* _PROBLEM TO SOLVE_: Spot each line in the records below where the word "score" occurs, then copy it.

* _DATA SUPPLIED_:
(** A token whose score is strictly above all others is at the end. *)
Lemma ascending_order_strict p t :
  sorted !! p = Some t ->
  (forall u, (u < length logits)%nat -> u <> t -> (score logits u < score logits t)%Q) ->
  S p = length logits.
Proof.
  intros Hp Hstrict. pose proof (lookup_lt_Some _ _ _ Hp) as Hlt.
  rewrite ascending_order_length in Hlt.
  destruct (decide (S p = length logits)) as [|Hne]; [done|]. exfalso.
  destruct (lookup_lt_is_Some_2 sorted (S p)) as [u Hu].
  { rewrite ascending_order_length. lia. }
  assert (Hul : (u < length logits)%nat).
  { by eapply elem_of_ascending_order, list_elem_of_lookup_2. }
  assert (Hne' : u <> t).
  { intros ->. pose proof (NoDup_lookup _ _ _ _ ascending_order_NoDup Hp Hu). lia. }
  pose proof (ascending_order_lookup p (S p) t u Hp Hu ltac:(lia)) as Hle.
  apply (Qlt_irrefl (score logits t)). eapply Qle_lt_trans; [exact Hle|]. by apply Hstrict.
Qed.

End Ascending.

(** An ascending order of [logits_demo] that does not keep the tied
    tokens in the order of their ids. *)
Lemma ascending_order_demo : ascending_order logits_demo [3; 1; 2; 4; 0]%nat.
Proof.
  split.
  - apply NoDup_Permutation; [apply (bool_decide_unpack _); by vm_compute|apply NoDup_seq|].
    intros x. simpl. rewrite !elem_of_cons, !elem_of_nil. lia.
  - repeat constructor; by vm_compute.
Qed.

(** ** The matrices of rankings *)

Lemma slice_from_1_lookup {A} (l : list A) i : slice_from l 1 !! i = l !! S i.
Proof.
  unfold slice_from, slice_index. rewrite lookup_drop.
  destruct l as [|x l]; [done|]. f_equal. simpl length. cbn [Z.ltb Z.compare]. lia.
Qed.

Lemma enumerate_lookup {A} (l : list A) j p :
  enumerate l !! j = Some p -> p.1 = j /\ l !! j = Some p.2.
Proof.
  unfold enumerate. intros H. destruct p as [j' x].
  apply lookup_zip_Some in H as [H1 H2]. apply lookup_seq in H1 as [-> _]. done.
Qed.

Lemma rankings_row (self : OutputSeq) m i row :
  rankings self = Ok m -> m !! i = Some row ->
  exists embedding level,
    getitem (hidden_states self) 0 = Ok embedding /\
    hidden_states self !! S i = Some level /\
    length row = Z.to_nat (Z.of_nat (length embedding) - n_input_tokens self + 1) /\
    (forall j hidden_state,
       slice_from level (n_input_tokens self - 1) !! j = Some hidden_state ->
       exists ids token_id r,
         getitem (token_ids self) 0 = Ok ids /\
         getitem ids (n_input_tokens self + Z.of_nat j) = Ok token_id /\
         rank_of (lm_head self hidden_state) token_id = Ok r /\
         row !! j = Some r) /\
    (forall j,
       (length (slice_from level (n_input_tokens self - 1)) <= j < length row)%nat ->
       row !! j = Some 0).
Proof.
  unfold rankings. intros H Hi.
  apply bind_Ok in H as (embedding & Hemb & H).
  destruct (_ || _); [done|].
  apply bind_Ok in H as (rows & Hrows & H).
  apply bind_Ok in H as (? & _ & [= <-]).
  destruct (for_each_Ok_lookup _ _ _ _ _ Hrows Hi) as (level & Hlevel & Hrow).
  rewrite slice_from_1_lookup in Hlevel.
  apply bind_Ok in Hrow as (written & Hw & [= <-]).
  exists embedding, level. split; [done|]. split; [done|].
  set (position := Z.of_nat (length embedding) - n_input_tokens self + 1) in *.
  set (states := slice_from level (n_input_tokens self - 1)) in *.
  pose proof (for_each_Ok_length _ _ _ Hw) as Hlen.
  assert (Hle : length (enumerate states) = length states).
  { unfold enumerate. rewrite length_zip, length_seq. lia. }
  rewrite Hle in Hlen. clear Hle.
  assert (Hentries : forall j h, states !! j = Some h ->
            exists ids token_id r,
              getitem (token_ids self) 0 = Ok ids /\
              getitem ids (n_input_tokens self + Z.of_nat j) = Ok token_id /\
              rank_of (lm_head self h) token_id = Ok r /\
              written !! j = Some r /\ Z.of_nat j < position).
  { intros j h Hh. destruct (lookup_lt_is_Some_2 written j) as [r Hr].
    { rewrite Hlen. by eapply lookup_lt_Some. }
    destruct (for_each_Ok_lookup _ _ _ _ _ Hw Hr) as ([j' h'] & Hh' & Hf).
    apply enumerate_lookup in Hh' as [Hj' Hh']. simpl in Hj', Hh'. subst j'.
    assert (h' = h) as -> by congruence.
    apply bind_Ok in Hf as (ids & Hids & Hf).
    apply bind_Ok in Hf as (tid & Htid & Hf).
    destruct (Z.leb_spec position (Z.of_nat j)); [done|].
    apply bind_Ok in Hf as (r' & Hrank & Hf).
    apply bind_Ok in Hf as (? & _ & [= ->]).
    by exists ids, tid, r. }
  assert (Hfit : (length written <= Z.to_nat position)%nat).
  { destruct (decide (length written = 0%nat)) as [|Hne]; [lia|].
    destruct (lookup_lt_is_Some_2 states (length written - 1)) as [h Hh]; [lia|].
    destruct (Hentries _ _ Hh) as (? & ? & ? & _ & _ & _ & _ & Hlt). lia. }
  split; [rewrite length_app, length_replicate; lia|]. split.
  - intros j h Hh. destruct (Hentries j h Hh) as (ids & tid & r & ? & ? & ? & Hr & _).
    exists ids, tid, r. rewrite lookup_app_l by (by eapply lookup_lt_Some). done.
  - intros j [Hj1 Hj2]. rewrite length_app, length_replicate in Hj2.
    rewrite lookup_app_r by lia. apply lookup_replicate_2. lia.
Qed.
(** X5: on every session whatsoever, the [fieldMode] of [isAdmin] and of
    [isEnabled] is ['edit'] exactly when the field's [update] allows and
    ['read'] exactly when it denies; it is never ['hidden']. *)
Theorem flag_fieldMode_follows_update (session : value) :
  (returns_mode (isAdmin_itemView_fieldMode session) edit
   = allows (isAdmin_access_update session)
   /\ returns_mode (isAdmin_itemView_fieldMode session) read
      = denies (isAdmin_access_update session)
   /\ returns_mode (isAdmin_itemView_fieldMode session) hidden = false)
  /\ (returns_mode (isEnabled_itemView_fieldMode session) edit
      = allows (isEnabled_access_update session)
      /\ returns_mode (isEnabled_itemView_fieldMode session) read
         = denies (isEnabled_access_update session)
      /\ returns_mode (isEnabled_itemView_fieldMode session) hidden = false).
Proof.
  unfold isAdmin_itemView_fieldMode, isEnabled_itemView_fieldMode,
    isAdmin_access_update, isEnabled_access_update.
  destruct (opt session _) as [v |]; cbn [bind allows denies returns_mode].
  - destruct (truthy v); repeat split.
  - repeat split.
Qed.

(** X6: on every session and item whatsoever, the password [fieldMode] is
    ['edit'] exactly when the password [update] allows and ['hidden']
    exactly when it denies; it is never ['read']. *)
Theorem password_fieldMode_follows_update (session item : value) :
  returns_mode (password_itemView_fieldMode session item) edit
  = allows (password_access_update session item)
  /\ returns_mode (password_itemView_fieldMode session item) hidden
     = denies (password_access_update session item)
  /\ returns_mode (password_itemView_fieldMode session item) read = false.
Proof.
  unfold password_itemView_fieldMode, password_access_update.
  destruct (password_condition session item) as [v |];
    cbn [bind allows denies returns_mode].
  - destruct (truthy v); repeat split.
  - repeat split.
Qed.

(** X7: on a session of the documented shape the [fieldMode] of [isAdmin]
    and of [isEnabled] is ['edit'] for an admin and ['read'] for everyone
    else, the absent session included. *)
Theorem flag_fieldMode_by_shape (s : SessionArg) :
  isAdmin_itemView_fieldMode (SessionArg_value s)
  = Normal (if session_isAdmin s then edit else read)
  /\ isEnabled_itemView_fieldMode (SessionArg_value s)
     = Normal (if session_isAdmin s then edit else read).
Proof.
  unfold isAdmin_itemView_fieldMode, isEnabled_itemView_fieldMode.
  destruct s as [a | ref s]; cbn [SessionArg_value session_isAdmin].
  - rewrite chain_absent. split; reflexivity.
  - rewrite chain_present. split; reflexivity.
Qed.

(** A truthy admin chain comes from an object session whose [data] is an
    object with a truthy [isAdmin]. *)
Lemma delete_allows_inv (session : value) :
  allows (User_access_delete session) = true ->
  exists r props r' dprops,
    session = VObj r props
    /\ own props "data" = VObj r' dprops
    /\ truthy (own dprops "isAdmin") = true.
Proof.
  unfold User_access_delete, opt.
  destruct session as [| | b | x | n | str | sy | r props];
    cbn [nullish get bind allows truthy]; try discriminate.
  destruct (own props "data") as [| | b | x | n | str | sy | r' dprops] eqn:Hd;
    cbn [nullish get allows truthy]; try discriminate.
  intros H. now exists r, props, r', dprops.
Qed.

(** X8: a session that may [delete] may do everything else: for every
    item, even a missing one, the three [update] predicates allow and the
    three [fieldMode] functions answer ['edit']; the item is not read. *)
Theorem delete_right_implies_all (session item : value) :
  allows (User_access_delete session) = true ->
  allows (password_access_update session item) = true
  /\ allows (isAdmin_access_update session) = true
  /\ allows (isEnabled_access_update session) = true
  /\ password_itemView_fieldMode session item = Normal edit
  /\ isAdmin_itemView_fieldMode session = Normal edit
  /\ isEnabled_itemView_fieldMode session = Normal edit.
Proof.
  intros H.
  destruct (delete_allows_inv session H)
    as (r & props & r' & dprops & -> & Hd & Ha).
  unfold password_access_update, password_itemView_fieldMode,
    password_condition, isAdmin_access_update, isEnabled_access_update,
    isAdmin_itemView_fieldMode, isEnabled_itemView_fieldMode, opt.
  cbn [truthy nullish get bind].
  rewrite Hd. cbn [get bind]. rewrite Ha. cbn [bind allows].
  rewrite Ha. repeat split.
Qed.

* _EXPECTED ANSWER_:
(** A token whose score is strictly above all others is at the end. *)
  (forall u, (u < length logits)%nat -> u <> t -> (score logits u < score logits t)%Q) ->
  apply (Qlt_irrefl (score logits t)). eapply Qle_lt_trans; [exact Hle|]. by apply Hstrict.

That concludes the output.